There is a Thai/BBQ place we went to pre-covid; the Thai was okay, the ribs were mediocre.

Another place near here was doing steak, crab, seafood boil, Chinese, Japanese, and Thai-- none of them well. It closed fairly quickly.

Diners around here commonly do Italian, Greek, and Mexican, with brief forays into Jewish/German (potato pancakes, matzo ball soup).

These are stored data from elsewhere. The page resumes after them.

(** X13. Polls of one panel never overlap on the schedule: the timeout of
    a poll has run out before the timer sends the next request.  In the
    status panel this holds of every request; in the setup panel of every
    request but the load made when the component is mounted. *)
Theorem poll_requests_do_not_overlap (t1 t2 : Z)
    (self : StatusPanel.Vm) (page : SetupPanel.Page)
    (Horder : t1 < t2) :
  (forall sent,
      In sent (requests_at StatusPanel.mounted t1 self) ->
      requests_at StatusPanel.mounted t2 self <> [] ->
      exists limit, Axios.timeout sent = Some limit /\ t1 + limit < t2)
  /\ (forall sent,
      0 < t1 ->
      In sent (requests_at SetupPanel.mounted t1 page) ->
      requests_at SetupPanel.mounted t2 page <> [] ->
      exists limit, Axios.timeout sent = Some limit /\ t1 + limit < t2).
Proof.
  assert (forall a b, a < b ->
            (0 <? a) && (a mod 500 =? 0) = true ->
            (0 <? b) && (b mod 500 =? 0) = true -> a + 450 < b) as Hgap.
  { intros a b Hab Ha Hb.
    apply andb_prop in Ha as [_ Ha]. apply andb_prop in Hb as [_ Hb].
    apply Z.eqb_eq in Ha, Hb.
    pose proof (Z.div_mod a 500 ltac:(lia)).
    pose proof (Z.div_mod b 500 ltac:(lia)). lia. }
  split.
  - intros sent. rewrite !status_schedule.
    destruct ((0 <? t1) && (t1 mod 500 =? 0)) eqn:H1; [ | contradiction ].
    destruct ((0 <? t2) && (t2 mod 500 =? 0)) eqn:H2; [ | contradiction ].
    intros [<- | []] _. exists 450. split; [ reflexivity | ]. now apply Hgap.
  - intros sent Hpos. rewrite !setup_schedule.
    assert ((t1 =? 0) = false) as -> by (apply Z.eqb_neq; lia).
    assert ((t2 =? 0) = false) as -> by (apply Z.eqb_neq; lia).
    destruct ((0 <? t1) && (t1 mod 500 =? 0)) eqn:H1; [ | contradiction ].
    destruct ((0 <? t2) && (t2 mod 500 =? 0)) eqn:H2; [ | contradiction ].
    intros [<- | []] _. exists 450. split; [ reflexivity | ]. now apply Hgap.
Qed.

End Schedules.

(** ** The further properties on the sample inputs *)

Lemma later_events_submit_nothing :
  Forall (fun ev => SetupPanel.op ev <> SetupPanel.Submit
                    \/ exists error, SetupPanel.outcome ev = Axios.Rejected error)
    Sample.later_events.
Proof.
  unfold Sample.later_events.
  repeat (apply List.Forall_cons;
          [ first [ left; discriminate | right; eexists; reflexivity ] | ]).
  apply List.Forall_nil.
Qed.

Lemma sample_pow_of_twelve :
  Math_pow (Builtins := Sample.builtins) (f64_of_Z 2) (f64_of_Z 12) = f64_of_Z (2 ^ 12).
Proof. vm_compute. reflexivity. Qed.

(** A poll answered [null] on the status panel as it starts. *)
Lemma status_poll_without_body_sample :
  settle StatusPanel.poll_call (Axios.Fulfilled Sample.null_response)
    StatusPanel.data
  = {| StatusPanel.computer_control := VBool true;
       StatusPanel.active_users := VNum (S754_zero false);
       StatusPanel.filament_status_message :=
         VStr "Failed to communicate with server." |}.
Proof.
  exact (status_poll_without_body Sample.null_response StatusPanel.data eq_refl).
Defined.

(** A load answered [null] on the setup page as it opens. *)
Lemma setup_get_without_body_sample :
  settle (SetupPanel.load_call (H := Sample.builtins))
    (Axios.Fulfilled Sample.null_response) Sample.setup_page
  = SetupPanel.set_error_message (VStr "Failed to communicate with server.")
      Sample.setup_page.
Proof.
  pose proof (setup_get_without_body (H := Sample.builtins) Sample.null_response
                Sample.setup_page eq_refl) as Hboth.
  cbn [map] in Hboth. now inversion Hboth.
Defined.

(** A poll answered with a text. *)
Lemma status_poll_body_not_an_object_sample :
  settle StatusPanel.poll_call (Axios.Fulfilled Sample.text_response)
    StatusPanel.data
  = {| StatusPanel.computer_control := VUndefined;
       StatusPanel.active_users := VUndefined;
       StatusPanel.filament_status_message := VUndefined |}.
Proof.
  apply (status_poll_body_not_an_object Sample.text_response StatusPanel.data eq_refl).
  intros r props. discriminate.
Defined.


(** The sample response, loaded and then polled. *)
Lemma poll_of_the_loaded_response_is_silent_sample :
  settle SetupPanel.poll_call (Axios.Fulfilled Sample.status_response)
    (settle (SetupPanel.load_call (H := Sample.builtins))
       (Axios.Fulfilled Sample.status_response) Sample.setup_page)
  = settle (SetupPanel.load_call (H := Sample.builtins))
      (Axios.Fulfilled Sample.status_response) Sample.setup_page.
Proof.
  apply (poll_of_the_loaded_response_is_silent (H := Sample.builtins)
           Sample.status_response Sample.setup_page (f64_of_Z 12)
           sample_body_coercible).
  - intros r props. vm_compute. discriminate.
  - vm_compute. discriminate.
  - exact sample_bits_convert.
Defined.

(** A poll that reads 4095 on the loaded page. *)
Lemma quiet_poll_read_the_stored_value_sample :
  settle SetupPanel.poll_call (Axios.Fulfilled Sample.status_response)
    Sample.loaded_page
  = Sample.loaded_page.
Proof.
  apply (quiet_poll_read_the_stored_value Sample.status_response
           Sample.loaded_page eq_refl).
  vm_compute. discriminate.
Defined.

There used to be a lot of Cuban-Chinese places in New York City, from people who emigrated after the revolution. I think only one is still there, on the upper west side.

There’s a Lao restaurant near here that also has southern (US) BBQ. I’ve been there once or twice. Both of the cuisines’ dishes were very good.

Thanks, never remember the name, just the nickname and the green tile. I had to think when was the last time I was there, 2019 before the pandemic. I think I got the roast pork…which was okay, gravy was a little odd but I think it was the same.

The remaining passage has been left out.